What lines in the records below include the word "else"? Return each one.

** SUPPLIED DATA follows **

(* ===== verification/Tp.v ===== *)
(** * Tensor-parallel session readiness: [src/src/cluster/tp.rs]

    The readiness flags of a TP session, kept inside the cluster snapshot. *)

From S2P Require Import Prelude Operation.

(** src/src/cluster/tp.rs:19-30 (TpReadiness) *)
Record TpReadiness := mkTpReadiness {
  worker_prepared : bool;
  coordinator_started : bool;
  handshake_http_ready : bool;
  warmup_done : bool;
}.

Module TpReadinessEvent.

(** src/src/cluster/tp.rs:58-65 (TpReadinessEvent) *)
Inductive TpReadinessEvent :=
| WorkerPrepared | CoordinatorStarted | HandshakeHttpReady | WarmupDone.

End TpReadinessEvent.
Notation TpReadinessEvent := TpReadinessEvent.TpReadinessEvent.

(** src/src/cluster/tp.rs:67-74 (TpSessionState) *)
Record TpSessionState := mkTpSessionState {
  session : TpSessionId;
  readiness : TpReadiness;
}.

Global Instance TpReadiness_eq_dec : EqDecision TpReadiness.
Proof. solve_decision. Defined.
Global Instance TpSessionState_eq_dec : EqDecision TpSessionState.
Proof. solve_decision. Defined.

(** src/src/cluster/tp.rs:33-35 (TpReadiness::new) *)
Definition TpReadiness_new : TpReadiness := mkTpReadiness false false false false.

(** src/src/cluster/tp.rs:38-43 (TpReadiness::is_complete) *)
Definition is_complete (self : TpReadiness) : bool :=
  worker_prepared self && coordinator_started self
  && handshake_http_ready self && warmup_done self.

(** src/src/cluster/tp.rs:46-55 (TpReadiness::with) *)
Definition TpReadiness_with (self : TpReadiness) (event : TpReadinessEvent) : TpReadiness :=
  let '(mkTpReadiness w c h d) := self in
  match event with
  | TpReadinessEvent.WorkerPrepared => mkTpReadiness true c h d
  | TpReadinessEvent.CoordinatorStarted => mkTpReadiness w true h d
  | TpReadinessEvent.HandshakeHttpReady => mkTpReadiness w c true d
  | TpReadinessEvent.WarmupDone => mkTpReadiness w c h true
  end.

(** src/src/cluster/tp.rs:77-82 (TpSessionState::new) *)
Definition TpSessionState_new (s : TpSessionId) : TpSessionState :=
  mkTpSessionState s TpReadiness_new.

(** src/src/cluster/tp.rs:85-87 (TpSessionState::route_ready) *)
Definition route_ready (self : TpSessionState) : bool := is_complete (readiness self).

(** src/src/cluster/tp.rs:93-101 (TpSessionState::apply_event) *)
Definition apply_event (self : TpSessionState) (s : TpSessionId) (event : TpReadinessEvent)
    : option TpSessionState :=
  if negb (bool_decide (session self = s)) then None
  else Some (mkTpSessionState s (TpReadiness_with (readiness self) event)).

(** The readiness order: a flag that is up stays up. *)
Definition readiness_le (a b : TpReadiness) : Prop :=
  (worker_prepared a → worker_prepared b) ∧
  (coordinator_started a → coordinator_started b) ∧
  (handshake_http_ready a → handshake_http_ready b) ∧
  (warmup_done a → warmup_done b).

Global Instance readiness_le_preorder : PreOrder readiness_le.
Proof. split; unfold readiness_le; intros ?; intros; naive_solver. Qed.

Lemma TpReadiness_with_le r e : readiness_le r (TpReadiness_with r e).
Proof. by destruct r as [[] [] [] []], e. Qed.

Lemma apply_event_same_session t s e t' :
  apply_event t s e = Some t' → session t' = session t ∧ s = session t.
Proof. unfold apply_event. case_bool_decide; naive_solver. Qed.

#[export] Hint Resolve TpReadiness_with_le : rust.
(** src/src/cluster/auth.rs:288-305 (validate_body_and_fields) *)
Definition validate_body_and_fields (method path_and_query body : bytes)
    : result unit AuthError :=
  if CONTROL_BODY_LIMIT <? length body then Err AuthError.BodyTooLarge
  else if bool_decide (method = [])
       || negb (forallb is_ascii_uppercase method)
       || negb (starts_with (str "/") path_and_query)
       || (contains_byte byte_return method || contains_byte byte_newline method)
       || (contains_byte byte_return path_and_query
           || contains_byte byte_newline path_and_query)
  then Err AuthError.InvalidCanonicalFields
  else Ok tt.

(** src/src/cluster/auth.rs:307-317 (validate_nonce) *)
Definition validate_nonce (nonce : bytes) : result unit AuthError :=
  if ((16 <=? (length nonce : Z)) && ((length nonce : Z) <=? 128))
     && forallb (fun v => is_ascii_alphanumeric v || (v =? 45) || (v =? 95) || (v =? 46)) nonce
  then Ok tt
  else Err AuthError.InvalidNonce.

(** ** Hexadecimal *)

Definition HEX : bytes := str "0123456789abcdef".

(** src/src/cluster/auth.rs:358-366 (encode_lower_hex) *)
Fixpoint encode_lower_hex (b : bytes) : bytes :=
  match b with
  | [] => []
  | x :: b =>
      nth (Z.to_nat (Z.shiftr x 4)) HEX 0 :: nth (Z.to_nat (Z.land x 15)) HEX 0
        :: encode_lower_hex b
  end.

(** src/src/cluster/auth.rs:381-387 (lower_hex_value) *)
Definition lower_hex_value (value : Z) : option Z :=
  if (48 <=? value) && (value <=? 57) then Some (value - 48)
  else if (97 <=? value) && (value <=? 102) then Some (value - 97 + 10)
  else None.

(** The loop over [chunks_exact(2)].
    src/src/cluster/auth.rs:373-378 (decode_lower_hex_32) *)
Fixpoint decode_pairs (value : bytes) : result bytes AuthError :=
  match value with
  | h :: l :: rest =>
      result_bind (ok_or (lower_hex_value h) AuthError.InvalidSignature) (fun high =>
      result_bind (ok_or (lower_hex_value l) AuthError.InvalidSignature) (fun low =>
      result_bind (decode_pairs rest) (fun out =>
      Ok (Z.lor (Z.shiftl high 4 mod 256) low :: out))))
  | _ => Ok []
  end.
(** ** [ControlProcessor] *)

(** src/src/cluster/control.rs:292-298 (ControlProcessor) *)
Record ControlProcessor := mkProcessor {
  local : NodeDescriptor;
  expected_peer_role : ControlRole;
  lease : PeerLease;
  processed : gmap (Z * bytes) ControlMessage;
}.

Definition generation (self : ControlProcessor) : Z := descriptor_generation (local self).
Definition deployment_id (self : ControlProcessor) : option bytes :=
  descriptor_deployment_id (local self).

Definition set_lease (l : PeerLease) (self : ControlProcessor) : ControlProcessor :=
  mkProcessor (local self) (expected_peer_role self) l (processed self).

Definition on_lease {A} (m : method PeerLease ControlError A)
    : method ControlProcessor ControlError A := on_field lease set_lease m.

(** src/src/cluster/control.rs:301-313 (ControlProcessor::new) *)
Definition processor_new (local : NodeDescriptor) (expected : ControlRole)
    (lease required_stability : Z) : ControlProcessor :=
  mkProcessor local expected (peer_lease_new lease required_stability) ∅.

(** src/src/cluster/control.rs:438-442 (ControlProcessor::advance_generation) *)
Definition processor_advance_generation (generation : Z) (self : ControlProcessor)
    : ControlProcessor :=
  let d := local self in
  mkProcessor
    (mkDescriptor (protocol_version d) (descriptor_node_id d) (role d) generation (mode d)
       (descriptor_deployment_id d))
    (expected_peer_role self) (lease_advance_generation generation (lease self)) ∅.

(** src/src/cluster/control.rs:421-428 (ControlProcessor::response) *)
Definition response (self : ControlProcessor) (status : ControlResponseStatus)
    : ControlResponse :=
  mkResponse status (generation self) (local self) (expires_at_millis (lease self)).

(** src/src/cluster/control.rs:444-451 (ControlProcessor::message) *)
Definition processor_message (self : ControlProcessor) (request_id : bytes)
    (command : ControlCommand) : ControlMessage :=
  mkMessage request_id (generation self) (deployment_id self) command.

(** src/src/cluster/control.rs:465-471 (ControlProcessor::candidate_generation) *)
Definition candidate_generation (self : ControlProcessor) (peer_generation : Z)
    : result Z ControlError :=
  Ok (if generation self <? peer_generation then peer_generation else generation self).

(** src/src/cluster/control.rs:315-350 (ControlProcessor::descriptor_response) *)
Definition descriptor_response (authenticated : AuthenticatedPeer) (scoped : bool) (now : Z)
    : method ControlProcessor ControlError ControlResponse :=
  _ ← require scoped ControlError.RouteNotScoped;
  p ← self;
  expires ←
    (match lease_descriptor (lease p) with
     | None => mret None
     | Some _ =>
         if lease_expired (lease p) now then
           _ ← require (matches_peer (lease p) authenticated) ControlError.PeerNotPaired;
           mret None
         else
           _ ← on_lease (renew authenticated (generation p) true now);
           p ← self;
           mret (expires_at_millis (lease p))
     end);
  p ← self;
  mret (mkResponse ControlResponseStatus.Applied (generation p) (local p) expires).

(** The part of [handle_validated] before the idempotency lookup: endpoint, request
    id, generation (advanced by a newer [Pair]) and deployment.
    src/src/cluster/control.rs:364-386 (ControlProcessor::handle_validated) *)
Definition check_message (endpoint : ControlEndpoint) (message : ControlMessage)
    : method ControlProcessor ControlError unit :=
  _ ← require (bool_decide (endpoint = command_endpoint (command message)))
        ControlError.EndpointMismatch;
  _ ← require (negb (bool_decide (request_id message = [])
                     || (128 <? (length (request_id message) : Z))))
        ControlError.InvalidRequestId;
  p ← self;
  _ ← (if is_pair (command message) && (generation p <? message_generation message)
       then modify (processor_advance_generation (message_generation message))
       else mret tt);
  p ← self;
  _ ← require (message_generation message =? generation p)
        (ControlError.GenerationMismatch (generation p) (message_generation message));
  require (negb (requires_matching_deployment (command message)
                 && (is_none (deployment_id p)
                     || negb (bool_decide (message_deployment_id message = deployment_id p)))))
    ControlError.DeploymentMismatch.

(** The lease update of an accepted command.
    src/src/cluster/control.rs:400-415 (ControlProcessor::handle_validated) *)
Definition apply_to_lease (message : ControlMessage) (authenticated : AuthenticatedPeer)
    (scoped : bool) (now : Z) : method ControlProcessor ControlError unit :=
  match command message with
  | ControlCommand.Pair d =>
      p ← self;
      _ ← require (negb (negb (protocol_version d =? 1)
                         || negb (bool_decide (role d = expected_peer_role p))))
            ControlError.InvalidDescriptor;
      on_lease (establish authenticated d (message_generation message) scoped now)
  | _ => on_lease (renew authenticated (message_generation message) scoped now)
  end.

Definition insert_processed (key : Z * bytes) (message : ControlMessage)
    (self : ControlProcessor) : ControlProcessor :=
  mkProcessor (local self) (expected_peer_role self) (lease self)
    (<[key := message]> (processed self)).

(** The part from the idempotency lookup on.
    src/src/cluster/control.rs:388-418 (ControlProcessor::handle_validated) *)
Definition handle_checked (message : ControlMessage) (authenticated : AuthenticatedPeer)
    (scoped : bool) (now : Z) (validate : ControlCommand → result unit ControlError)
    : method ControlProcessor ControlError ControlResponse :=
  p ← self;
  let key := (message_generation message, request_id message) in
  match processed p !! key with
  | Some previous =>
      _ ← require (bool_decide (previous = message)) ControlError.IdempotencyConflict;
      _ ← on_lease (renew authenticated (message_generation message) scoped now);
      p ← self;
      mret (response p ControlResponseStatus.Duplicate)
  | None =>
      _ ← lift (validate (command message));
      _ ← apply_to_lease message authenticated scoped now;
      _ ← modify (insert_processed key message);
      p ← self;
      mret (response p ControlResponseStatus.Applied)
  end.

(** src/src/cluster/control.rs:352-419 (ControlProcessor::handle_validated) *)
Definition handle_validated (endpoint : ControlEndpoint) (message : ControlMessage)
    (authenticated : AuthenticatedPeer) (scoped : bool) (now : Z)
    (validate : ControlCommand → result unit ControlError)
    : method ControlProcessor ControlError ControlResponse :=
  _ ← check_message endpoint message;
  handle_checked message authenticated scoped now validate.

(** ** Lemmas on the lease *)

Lemma on_lease_ok {A} (m : method PeerLease ControlError A) p a p' :
  on_lease m p = (Ok a, p') ↔ ∃ l, m (lease p) = (Ok a, l) ∧ p' = set_lease l p.
Proof.
  unfold on_lease, on_field. destruct (m (lease p)) as [r l]. split.
  - intros [= -> <-]. eauto.
  - intros (? & [= -> ->] & ->). done.
Qed.

Lemma renew_ok a g scoped now l u l' :
  renew a g scoped now l = (Ok u, l') →
  scoped = true ∧ lease_generation l = Some g ∧ matches_peer l a = true ∧
  lease_expired l now = false ∧
  l' = mkPeerLease (lease_millis l) (required_stability_millis l) (lease_generation l)
         (lease_descriptor l) (first_authenticated_at_millis l)
         (Some (sat_add64 now (lease_millis l))) true.
Proof.
  unfold renew. destruct scoped; simpl; intros H; method_inv. bool_to_prop. naive_solver.
Qed.

Lemma establish_ok a d g scoped now l u l' :
  establish a d g scoped now l = (Ok u, l') →
  scoped = true ∧ descriptor_node_id d = peer_node_id a ∧ descriptor_generation d = g ∧
  l' = mkPeerLease (lease_millis l) (required_stability_millis l) (Some g) (Some d)
         (if same_membership l d g now then first_authenticated_at_millis l else Some now)
         (Some (sat_add64 now (lease_millis l))) true.
Proof. unfold establish. intros H; method_inv. bool_to_prop. naive_solver. Qed.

** End of SUPPLIED DATA **

ANSWER SECTION:
  else Some (mkTpSessionState s (TpReadiness_with (readiness self) event)).
  else if bool_decide (method = [])
  else Ok tt.
  else Err AuthError.InvalidNonce.
  else if (97 <=? value) && (value <=? 102) then Some (value - 97 + 10)
  else None.
  Ok (if generation self <? peer_generation then peer_generation else generation self).
         else
       else mret tt);
         (if same_membership l d g now then first_authenticated_at_millis l else Some now)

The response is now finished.